An idea for McKinsey & Co.
For fear that the Business Development Bank of Canada hasn’t tasked their management consulting team at McKinsey with stakeholder meetings in relation to the “BDC Venture Capital” strategic review currently underway (see prior post “Playing catch-up” July 7-10), David Crow asked me to share my simple suggestion with all of you.
I warn you: the idea isn’t all that novel. HSBC did it when they recenly spun out their six global private equity arms to the local management team. TD Bank did it when they handed TD Capital Private Equity Partners to the Toronto-based group that now goes by NorthLeaf Capital Partners. Quebec’s FTQ did it in 2008 with their 35 early stage venture capital investments. It’s not very complicated.
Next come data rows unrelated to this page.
(** A call that is not of the store and not of the engine. *)
Lemma inner_ask {A} Q (f : list rcall -> A) log k :
  (forall a, is_opened (log a) = false /\ is_closed (log a) = false /\ is_unmigrated (log a) = false /\ engine_call (log a) = None) ->
  (forall h, inner Q (k (f h))) -> inner Q (ask f log ≫= k).
Proof.
  intros Hlog Hk h' Hh. apply emits_from_ask. destruct (Hlog (f h')) as (H1 & H2 & H3 & H4).
  eapply emits_from_mono; [apply Hk|].
  - rewrite engine_calls_app, Hh. unfold engine_calls. cbn [omap list_omap]. by rewrite H4.
  - intros r n [Hn HQ]. split; [by apply Forall_cons_2|]. unfold engine_calls in *. cbn [omap list_omap]. by rewrite H4.
Qed.

Lemma inner_ask2 {A} Q (f : list rcall -> A * option error) log k :
  (forall a err, is_opened (log a err) = false /\ is_closed (log a err) = false /\ is_unmigrated (log a err) = false /\ engine_call (log a err) = None) ->
  (forall a err, inner Q (k (a, err))) -> inner Q (ask2 f log ≫= k).
Proof.
  intros Hlog Hk. apply inner_ask; [intros [a err]; apply Hlog|]. intros h'. destruct (f h') as [a err]. apply Hk.
Qed.

Lemma inner_returning {A} Q (r : result A) k : Q [] -> (forall a, r = Ok a -> inner Q (k a)) -> inner Q (returning r k).
Proof. intros HQ Hk. destruct r as [a|err|m]; cbn [returning]; [by apply Hk|by apply inner_ret|by apply inner_ret]. Qed.

Lemma outer_returning {A} Q (r : result A) k : Q [] -> (forall a, r = Ok a -> outer Q (k a)) -> outer Q (returning r k).
Proof. intros HQ Hk. destruct r as [a|err|m]; cbn [returning]; [by apply Hk|by apply outer_ret|by apply outer_ret]. Qed.

Lemma inner_engine {A} (Q : list call -> Prop) (m : E call A) k : Q (m []).1 ->
  (forall a, emits (k a) (fun _ n => store_free n /\ engine_calls n = [])) -> inner Q (with_engine m ≫= k).
Proof.
  intros HQ Hk h' Hh. apply emits_from_seq with (R1 := fun _ n => n = REngine <$> (m []).1).
  - unfold emits_from, with_engine. unfold engine_calls in Hh. rewrite Hh. destruct (m []) as [own a].
    exists (REngine <$> own). by rewrite drop_0.
  - intros a n1 ->. eapply emits_from_mono; [apply emits_at, Hk|]. intros r n [Hn Hc]. split.
    + apply Forall_app_2; [|done]. apply Forall_fmap, Forall_forall. by intros c _.
    + by rewrite engine_calls_app, engine_calls_engine, Hc, app_nil_r.
Qed.

Lemma openStore_emits : emits (retention_openStore e) (fun r n =>
  match r with
  | Ok _ => exists cfg, n = [ROpen cfg None; RMigrate None]
  | _ => released n /\ engine_calls n = []
  end).
Proof.
  unfold retention_openStore. destruct (store_choice _ _ _) as [cfg|err|m]; [|by apply emits_ret|by apply emits_ret].
  apply emits_ask_seq. intros [err|]; [by apply emits_ret|]. apply emits_ask_seq. intros [err|]; apply emits_ret; [done|].
  by exists cfg.
Qed.

Lemma outer_store Q body : Q [] -> inner Q body -> outer Q (with_store e body).
Proof.
  intros HQ Hbody h' Hh. eapply emits_from_seq; [apply emits_at, openStore_emits|].
  intros [[]|err|m] n1; [|by intros [? Hn]; apply emits_from_ret; rewrite app_nil_r, Hn..].
  intros [cfg ->]. eapply emits_from_seq; [apply Hbody; by rewrite engine_calls_app, Hh|].
  intros r n [Hn HQn]. apply emits_from_ask, emits_from_ret. split.
  - exact (released_around n Hn [ROpen cfg None; RMigrate None] [RClose] eq_refl).
  - cbn. unfold engine_calls in HQn. rewrite omap_app. cbn. by rewrite app_nil_r.
Qed.

Ltac plain := try (by split_and!); try done.

Lemma list_inner offset limit : inner (fun n => n = []) (list_archives e offset limit).
Proof.
  apply inner_ask2; [plain|]. intros page [err|]; [by apply inner_ret|].
  apply inner_ask; [plain|]. intros ?. by apply inner_ret.
Qed.

Lemma inspect_inner id : inner (fun n => n = []) (inspect_archive e id).
Proof.
  unfold inspect_archive. destruct (str_eqb id ""); [by apply inner_ret|]. apply inner_ask2; [plain|].
  intros receipt [err|]; [by apply inner_ret|]. apply inner_ask; [plain|]. intros ?. by apply inner_ret.
Qed.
If BDC CEO Jean-Rene Halde is concerned about the 5% of his total assets (yes, sadly just 5%) that are tied up in money-losing VC deals, my suggestion is simple, and it works for everyone: Spin out the BDC Venture Capital arm to its management team.
Overnight, BDC VC would become Canada’s largest independent VC fund. The team would be elated, I’d hasten to guess. And the government could still say this is a new step they are taking to help Canada’s Innovation Economy recover.
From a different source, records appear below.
(* ===== verification/CmdExplorer.v ===== *)
(** * The command trail-explorer-api (src/cmd/trail-explorer-api/main.go)

    The command opens the event store, the payload stores and, when it is configured,
    the archive store, builds the explorer API on them and serves requests until the
    server is shut down.  net/http's [ListenAndServe] returns as soon as [Shutdown] is
    called, and [run] does not wait for [Shutdown]: handlers that are running then go
    on while the event store is closed and until the process ends.  The payload stores
    are those of the components: files of the machine, and objects of the S3 services,
    each at its endpoint. *)

From S2P Require Import Prelude Ids Events GoLib GoText GoTime Trace Wire Payload FileStore FileStoreProofs Storage Archive ArchiveJson Query ExplorerApi ExplorerApiProofs ApiStores S3Store S3StoreProofs PayloadStores S3Contract PgSchema ChWrite Ingestor CmdStores CmdIngestor.

(** ** The services *)

(** The files of the machine, and the S3 services by their endpoints. *)
Definition services (W : Type) : Type := (fsw * (string -> W))%type.

Definition at_endpoint {W A} (endpoint : string) (m : M (fsw * W) A) : M (services W) A := fun w =>
  let '(w', r) := m (w.1, w.2 endpoint) in
  ((w'.1, fun e => if str_eqb e endpoint then w'.2 else w.2 e), r).

(** An opened event store as the API uses it: its lists, its catalogue of archives and
    its way of restoring events. *)
Record event_store (W : Type) := mkEventStore {
  es_explorer : ExplorerStore;
  es_catalog : Catalog;
  es_restore : string -> list EventRecord -> M W Z
}.
Arguments mkEventStore {W} _ _ _.
Arguments es_explorer {W} _.
Arguments es_catalog {W} _.
Arguments es_restore {W} _.

(** What [run] passes to [explorerapi.New], the event store apart. *)
Record explorer_settings := mkExplorerSettings {
  xs_PayloadStores : gmap string payload_store;
  xs_MaxPayloadBytes : Z;
  xs_AllowedOrigins : list string;
  xs_ArchiveStore : option payload_store;
  xs_EnableRestore : bool
}.

(** The answers of the services to the explorer command. *)
Record XEnv (W : Type) := mkXEnv {
  xv_getenv : string -> string;
  xv_wd : result string;
  xv_transport : option error;
  xv_minio : string -> minio_Options -> option error;
  xv_open : list gcall -> store_config -> option error;
  xv_migrate : list gcall -> option error;
  (* the event store while a request is served, by what the command has done, closing
     the store included, and by what was served before *)
  xv_store : list gcall -> list (Api (services W) * bool) -> event_store (services W);
  (* the requests whose handlers return before [ListenAndServe] does *)
  xv_requests : list Request;
  (* those whose handlers are running when it returns, and whether the process lives
     until their response is sent *)
  xv_late : list (Request * bool);
  (* [ListenAndServe], which returns only with an error; [None] is still serving *)
  xv_listen : list gcall -> string -> option error
}.
Arguments mkXEnv {W} _ _ _ _ _ _ _ _ _ _.
Arguments xv_getenv {W} _.
Arguments xv_wd {W} _.
Arguments xv_transport {W} _.
Arguments xv_minio {W} _.
Arguments xv_open {W} _.
Arguments xv_migrate {W} _.
Arguments xv_store {W} _.
Arguments xv_requests {W} _.
Arguments xv_late {W} _.
Arguments xv_listen {W} _.

Definition ErrServerClosed : error := sentinel "http: Server closed".

Section Explorer.
Context (sha256 : bytes -> array 32) (gzip : bytes -> bytes) (gunzip : bytes -> result bytes).
Context (ctx : nat -> option error) (chunks : bytes -> list bytes) (dir : list string) (suffix : fsw -> string).
Context {W : Type} `{!S3Client W} (e : XEnv W).
Abbreviation getenv := (xv_getenv e).
Abbreviation world := (services W).

(** An opened store behind [payload.Store]. *)
Definition attached (st : payload_store) : PayloadStore world :=
  match st with
  | FilePayloads s =>
      let store := file_payload_store sha256 gzip ctx chunks suffix s in
      mkPayloadStore _ (fun data opts => on_files (ps_Put store data opts)) (fun ref => on_files (ps_Open store ref))
        (fun ref => on_files (ps_Delete store ref))
  | S3Payloads endpoint s =>
      let store := s3_payload_store sha256 gzip ctx chunks dir (fun w => suffix w.1) s in
      mkPayloadStore _ (fun data opts => at_endpoint endpoint (ps_Put store data opts))
        (fun ref => at_endpoint endpoint (ps_Open store ref)) (fun ref => at_endpoint endpoint (ps_Delete store ref))
  end.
Interestingly, the $13.2 million of 2009 G&A attributed to BDC’s VC arm may not even have to be cut, because with assets under management of $537 million, the new staff budget would be about $10.7 million based upon a “2 & 20” model.
Take the other $71.3 million of VC funds (at cost) within BDC’s VC Fund of Fund program, and assign those to an independent Fund-of-fund manager like Kensignton Capital or NorthLeaf, with a “1 & 10” budget. If there is still $40 million of fund-of-fund money assigned to SODA to deploy, tack that along to this package. For $1 million a year, one of the local pros will manage that for Industry Minister Tony Clement. Why replicate within government what the private sector is already succeeding at? Are we not in favour of the free market?
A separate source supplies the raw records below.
(* ===== verification/CmdGenerator.v ===== *)
(** * The command trail-generator (src/cmd/trail-generator/main.go)

    The command turns its flags into the generator's configuration, opens its output,
    runs [Generate] under whatever schedule its workers have, closes the output and
    reports the manifest. *)

From S2P Require Import Prelude Ids Events GoLib GoText GoTime Trace Wire Payload FileStore FileStoreProofs GoFlag S3Store S3StoreProofs GoRand Generator GeneratorSystem GeneratorStories GeneratorProofs GeneratorExamples CmdStores.

Definition generator_flags : FlagSet :=
  [("events", FUint64 100000); ("seed", FUint64 42); ("batch-size", FInt 64); ("publish-concurrency", FInt 16);
   ("start", FString "2026-01-01T00:00:00Z"); ("output", FString "nats"); ("nats-url", FString "nats://127.0.0.1:4222");
   ("subject", FString "trail.events.v1"); ("payload-every", FUint64 0); ("payload-s3-endpoint", FString "");
   ("payload-s3-bucket", FString "trail-payloads"); ("payload-s3-access-key", FString ""); ("payload-s3-secret-key", FString "")].

Inductive generator_output := OutputNDJSON | OutputNats.

(** What [Generate] returned, with the envelopes it published. *)
Abbreviation generated := (option (result generator_Manifest * list Envelope)).

Inductive mcall :=
| MConnect (url subject : string) (err : option error)
| MGenerate (cfg : generator_Config) (outcome : generated)
| MCloseOutput (err : option error)
| MManifest (manifest : generator_Manifest) (err : option error).

(** The answers of the services; [mv_schedule] is the order in which the caller of
    [Generate], its workers, the publisher and the payload store act. *)
Record MEnv := mkMEnv {
  mv_transport : option error;
  mv_minio : string -> minio_Options -> option error;
  mv_connect : list mcall -> option error;
  mv_schedule : list mcall -> generator_Config -> list gaction;
  mv_close : list mcall -> option error;
  mv_stderr : list mcall -> option error
}.

Section GeneratorCommand.
Context (sha256 : bytes -> array 32) (e : MEnv) {W : Type} `{!S3Client W}.
Abbreviation G := (M (list mcall * W)).

Definition time_error : error := errors_New "parsing time".

(** The configuration the flags give. *)
Definition generator_config (fs : FlagSet) : result generator_Config :=
  match parse_RFC3339Nano (string_bytes (flag_string fs "start")) with
  | None => Fail time_error
  | Some start => Ok (mkGeneratorConfig (flag_number fs "events") (flag_number fs "seed") start (flag_number fs "batch-size")
      (flag_number fs "publish-concurrency") false (flag_number fs "payload-every"))
  end.

(** The payload store, when an endpoint is given. *)
Definition generator_payloads (fs : FlagSet) (cfg : generator_Config) : M W (generator_Config * option S3Store) :=
  let endpoint := flag_string fs "payload-s3-endpoint" in
  if str_eqb endpoint "" then mret (cfg, None)
  else
    store ← lift (Open_S3Store (mv_transport e) (mv_minio e)
      (mkS3Config endpoint (flag_string fs "payload-s3-access-key") (flag_string fs "payload-s3-secret-key") ""
         (flag_string fs "payload-s3-bucket") "" "" "s3" false true false));
    _ ← EnsureBucket store;
    let cfg := cfg <| gc_PayloadStore := true |> in
    mret (if gc_PayloadEvery cfg =? 0 then cfg <| gc_PayloadEvery := 1000 |> else cfg, Some store).

Definition output_mode (fs : FlagSet) : result generator_output :=
  let output := flag_string fs "output" in
  if str_eqb output "ndjson" then Ok OutputNDJSON
  else if str_eqb output "nats" then Ok OutputNats
  else Fail (errors_New ("unknown output " +:+ String "034"%char (output +:+ String "034"%char EmptyString))).

Definition mask {A} (f : list mcall -> A) (log : A -> mcall) : G A := fun w =>
  let a := f w.1 in ((w.1 ++ [log a], w.2), Ok a).

(** [Generate] under a schedule; [None] when it has not returned by its end. *)
Definition Generate (cfg : generator_Config) (actions : list gaction) : generated :=
  match Generate_start true (generator_rng (gc_Seed cfg)) cfg with
  | Ok (cfg', cap, s0) =>
      s ← grun sha256 cfg' cap actions s0;
      match g_pc s with
      | GDone None => Some (Ok (g_manifest s), g_published s)
      | GDone (Some err) => Some (Fail err, g_published s)
      | GPanic msg => Some (Panic msg, g_published s)
      | _ => None
      end
  | Fail err => Some (Fail err, [])
  | Panic msg => Some (Panic msg, [])
  end.

Definition open_output (fs : FlagSet) (mode : generator_output) : G unit :=
  match mode with
  | OutputNDJSON => mret tt
  | OutputNats =>
      err ← mask (mv_connect e) (MConnect (flag_string fs "nats-url") (flag_string fs "subject"));
      match err with Some err => fail err | None => mret tt end
  end.

Definition close_output (mode : generator_output) : G (option error) :=
  match mode with
  | OutputNDJSON => mret None
  | OutputNats => mask (mv_close e) MCloseOutput
  end.

(** [main] after its flags: an error is fatal.  The output is closed before the
    error of [Generate] is looked at.  [None] is still generating. *)
Definition generator_main (fs : FlagSet) : G (option unit) :=
  cfg ← lift (generator_config fs);
  '(cfg, _) ← (fun w => let '(v, r) := generator_payloads fs cfg w.2 in ((w.1, v), r));
  mode ← lift (output_mode fs);
  _ ← open_output fs mode;
  outcome ← mask (fun h => Generate cfg (mv_schedule e h cfg)) (MGenerate cfg);
  match outcome with
  | None => mret None
  | Some (outcome, _) =>
      closeErr ← close_output mode;
      manifest ← lift outcome;
      match closeErr with
      | Some err => fail err
      | None =>
          err ← mask (mv_stderr e) (MManifest manifest);
          match err with Some err => fail err | None => mret (Some tt) end
      end
  end.

(** [main] on its command line. *)
Definition generator_command_line (args : list string) : G (option unit) :=
  fs ← lift (flag_Parse generator_flags args);
  generator_main fs.

End GeneratorCommand.

(** ** What a successful run has done *)

Section GeneratorCommandProofs.
Context (sha256 : bytes -> array 32) (e : MEnv) {W : Type} `{!S3Client W}.

(** The configuration the command line asks for, field by field: payloads are stored
    when a payload endpoint is given, then by default with every thousandth story. *)
Definition requested (fs : FlagSet) (start : Z) : generator_Config :=
  let stored := negb (str_eqb (flag_string fs "payload-s3-endpoint") "") in
  let every := flag_number fs "payload-every" in
  {| gc_Events := flag_number fs "events"; gc_Seed := flag_number fs "seed"; gc_Start := start;
     gc_BatchSize := flag_number fs "batch-size"; gc_PublishConcurrency := flag_number fs "publish-concurrency";
     gc_PayloadStore := stored; gc_PayloadEvery := if stored && (every =? 0) then 1000 else every |}.

(** Reading the flags and opening the payload store give that configuration. *)
Lemma generator_requested fs cfg (w w' : W) cfg' store :
  generator_config fs = Ok cfg -> generator_payloads e fs cfg w = (w', Ok (cfg', store)) ->
  exists start, parse_RFC3339Nano (string_bytes (flag_string fs "start")) = Some start /\ cfg' = requested fs start.
Proof.
  unfold generator_config, generator_payloads, requested. destruct (parse_RFC3339Nano _) as [start|]; [|done].
  intros <-%Ok_inj H. exists start. split; [done|]. revert H.
  destruct (str_eqb (flag_string fs "payload-s3-endpoint") ""); cbn [negb andb].
  - intros H. mret_inv H. done.
  - intros H. apply M_bind_Ok in H as (w1 & s & _ & H).
    apply M_bind_Ok in H as (w2 & u & _ & H). cbn [gc_PayloadEvery] in H.
    mret_inv H. by destruct (flag_number fs "payload-every" =? 0).
Qed.

Lemma mask_Ok {A} (f : list mcall -> A) log (w w' : list mcall * W) a :
  mask f log w = (w', Ok a) -> a = f w.1 /\ w'.1 = w.1 ++ [log a].
Proof. unfold mask. intros H. injection H as <- <-. done. Qed.

(** The integer flags fit their width, given or not. *)
Lemma generator_flags_width args fs : flag_Parse generator_flags args = Ok fs ->
  in_u 64 (flag_number fs "events") /\ in_s 64 (flag_number fs "publish-concurrency").
Proof.
  intros H. apply flag_Parse_like in H. unfold flag_number.
  destruct (H "events" _ eq_refl) as (v1 & -> & H1), (H "publish-concurrency" _ eq_refl) as (v2 & -> & H2).
  split; [destruct H1 as [-> |H1]|destruct H2 as [-> |H2]]; first [done|split; done|idtac].
  - destruct v1; try done; exact H1.
  - destruct v2; try done; exact H2.
Qed.

(** Both ends of the output are in the history, around the rest. *)
Definition output_calls (fs : FlagSet) (mode : generator_output) (rest : mcall) : list mcall :=
  match mode with
  | OutputNDJSON => [rest]
  | OutputNats => [MConnect (flag_string fs "nats-url") (flag_string fs "subject") None; rest; MCloseOutput None]
  end.

Lemma Generate_Ok cfg actions manifest published :
  Generate sha256 cfg actions = Some (Ok manifest, published) ->
  in_u 64 (gc_Events cfg) -> in_s 64 (gc_PublishConcurrency cfg) ->
  exists s, delivered sha256 (generator_rng (gc_Seed cfg)) cfg s /\ manifest = g_manifest s /\ published = g_published s.
Proof.
  intros H He Hc. unfold Generate in H.
  destruct (Generate_start true (generator_rng (gc_Seed cfg)) cfg) as [[[cfg' cap] s0]|err|msg] eqn:Hs; [|done|done].
  destruct (grun sha256 cfg' cap actions s0) as [s|] eqn:Hr; [|done]. cbn [mbind option_bind] in H.
  destruct (g_pc s) as [| | | | | |[err|]|msg] eqn:Hp; try done. injection H as <- <-.
  exists s. split; [by eapply generate_delivers|done].
Qed.

Lemma open_output_Ok fs mode (w w' : list mcall * W) : open_output e fs mode w = (w', Ok tt) ->
  w'.1 = w.1 ++ match mode with
                | OutputNDJSON => []
                | OutputNats => [MConnect (flag_string fs "nats-url") (flag_string fs "subject") None]
                end.
Proof.
  destruct mode; cbn [open_output]; intros H; [mret_inv H; by rewrite app_nil_r|].
  apply M_bind_Ok in H as (w1 & [err|] & H1 & H2); [done|]. mret_inv H2. by apply mask_Ok in H1 as [_ ->].
Qed.

Lemma close_output_Ok mode (w w' : list mcall * W) err : close_output e mode w = (w', Ok err) ->
  w'.1 = w.1 ++ match mode with OutputNDJSON => [] | OutputNats => [MCloseOutput err] end.
Proof.
  destruct mode; cbn [close_output]; intros H; [mret_inv H; by rewrite app_nil_r|]. by apply mask_Ok in H as [-> ->].
Qed.

(** C17.  The generator command delivers what it reports.  When [main] ends normally,
    whatever the schedule of [Generate], its history is exactly: the output is opened
    if it is NATS, the generator runs, the output is closed without error, and a
    manifest is reported.  The generator ran with the configuration [requested] by the
    command line, and the manifest is the one of a [Generate] that delivered
    completely for it: every event of the sequence that seed, start time and payload
    policy of that configuration determine, in order per service, in published
    batches of at most its batch size. *)
Theorem generator_command (args : list string) (w : W) h w' :
  generator_command_line sha256 e args ([], w) = ((h, w'), Ok (Some tt)) ->
  exists fs mode start s,
    flag_Parse generator_flags args = Ok fs /\ output_mode fs = Ok mode /\
    parse_RFC3339Nano (string_bytes (flag_string fs "start")) = Some start /\
    let cfg := requested fs start in
    delivered sha256 (generator_rng (gc_Seed cfg)) cfg s /\
    h = output_calls fs mode (MGenerate cfg (Some (Ok (g_manifest s), g_published s))) ++ [MManifest (g_manifest s) None].
Proof.
  intros H. unfold generator_command_line in H. apply M_bind_Ok in H as (w1 & fs & H1 & H).
  unfold lift in H1. injection H1 as <- Hfs. destruct (generator_flags_width _ _ Hfs) as [He Hc].
  unfold generator_main in H. apply M_bind_Ok in H as (w2 & cfg0 & H2 & H). unfold lift in H2. injection H2 as <- Hcfg.
  apply M_bind_Ok in H as (w3 & [cfg store] & H3 & H). cbn [fst snd] in H3.
  destruct (generator_payloads e fs cfg0 w) as [v r] eqn:Hpay. injection H3 as <- ->.
  destruct (generator_requested _ _ _ _ _ _ Hcfg Hpay) as (start & Hstart & ->).
  apply M_bind_Ok in H as (w4 & mode & H4 & H). unfold lift in H4. injection H4 as <- Hmode.
  apply M_bind_Ok in H as (w5 & [] & H5 & H). apply open_output_Ok in H5. cbn [fst app] in H5.
  apply M_bind_Ok in H as (w6 & outcome & H6 & H). apply mask_Ok in H6 as [Hout H6].
  destruct outcome as [[outcome published]|]; [|by mret_inv H].
  apply M_bind_Ok in H as (w7 & closeErr & H7 & H). apply close_output_Ok in H7.
  apply M_bind_Ok in H as (w8 & manifest & H8 & H). unfold lift in H8. injection H8 as <- ->.
  destruct closeErr as [err|]; [done|]. apply M_bind_Ok in H as (w9 & [err|] & H9 & H); [done|]. mret_inv H.
  apply mask_Ok in H9 as [_ H9]. symmetry in Hout.
  destruct (Generate_Ok _ _ _ _ Hout) as (s & Hd & -> & ->); [done|done|].
  exists fs, mode, start, s. split_and!; [done|done|done|]. split; [done|].
  cbn [fst] in *. rewrite H9, H7, H6, H5. by destruct mode.
Qed.
End GeneratorCommandProofs.

(** ** Runs *)

(** Twelve events, batches of five and two workers, written as JSON lines. *)
Definition demo_args : list string :=
  ["-events=12"; "-seed=7"; "-batch-size"; "5"; "--publish-concurrency"; "2"; "-output=ndjson"; "-start=0001-01-01T00:00:00Z"].
Definition demo_menv (actions : list gaction) : MEnv :=
  mkMEnv None (fun _ _ => None) (fun _ => None) (fun _ _ => actions) (fun _ => None) (fun _ => None).
Abbreviation demo_generator := (generator_command_line (W := mem_service) demo_sha256 (demo_menv demo_actions)).

Lemma generator_command_witness :
  let h := (demo_generator demo_args ([], mkMemService ∅ [])).1.1 in
  exists s : gstate PCG, gm_Events (g_manifest s) = 12 /\ MManifest (g_manifest s) None ∈ h.
Proof.
  destruct (demo_generator demo_args ([], mkMemService ∅ [])) as [[h w'] r] eqn:E. cbn [fst].
  assert (r = Ok (Some tt)) as ->.
  { change r with ((h, w'), r).2. rewrite <- E. vm_compute. reflexivity. }
  destruct (generator_command demo_sha256 (demo_menv demo_actions) demo_args (mkMemService ∅ []) h w' E)
    as (fs & mode & start & s & Hfs & _ & _ & Hd & ->).
  exists s. destruct Hd as (_ & Hm & _). split.
  - rewrite Hm. vm_compute in Hfs. injection Hfs as <-. reflexivity.
  - apply elem_of_app. right. by left.
Defined.

(** The output is closed although [Generate] failed; an unknown mode opens nothing. *)
Example generator_runs {W} `{!S3Client W} (w : W) :
  length (generator_command_line demo_sha256 (demo_menv []) ["-events=0"] ([], w)).1.1 = 3%nat /\
  is_ok (generator_command_line demo_sha256 (demo_menv []) ["-events=0"] ([], w)).2 = false /\
  (generator_command_line demo_sha256 (demo_menv []) ["-output"; "file"; "-events=7"] ([], w)).1.1 = [].
Proof. split_and!; vm_compute; reflexivity. Qed.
That puts G&A at $11.7 million, about $1.6 million less than the current model. As the LP, BDC’s got to be happy about that. More importantly, the investing team will have free reign to promote the good firms in their portfolio, and shut down the ones they know in their heart they’ve been funding for too long — but feared what political reaction they’d get if they let something go under (if such situations exist).
It seems so simple. The government, for an interim period of maybe 5 years, can be the sole limited partner. Then, 5 years from now, that $400 million will be up for grabs. If the BDC team did a good job with their portfolio, the government will likely re-up; maybe add $200 million to the pie. If performance was terrible, if a way that wasn’t market-related, the BDC VC team will lose the capital — as is the life and times of the private sector.
Industry Minister Tony Clement would then be free to put those $400 million of funds into a federal fund-of-fund program, satisfying the recommendations of the CVCA (albeit 7 years after the initial ask). If it works out, groups such as Teralys, OVCF, EDC, Northleaf, etc., can also become LPs of the independent BDC VC Fund II. Along with anyone else in the institutional world who have a venture allocation. Just as they’ve done with the Tandem Expansion Fund, for example. A government-created firm which operates outside the four walls of government.
It seems such an elegant solution for all concerned. Free the dedicated BDC VC team of their crown corp. chains. You have nothing to fear but success.
MRM
Even more compelling if you add some of the investments EDC has been quietly making under its expanded mandate.
The beauty of the BDC has always been that they are evergreen, a patient investor. The home-run, get-rich-quick VC mentality has not been successful in building a lot of strong companies. The BDC mandate also includes (perhaps unoffically) a desire to create lasting enterprises as opposed to quick exits.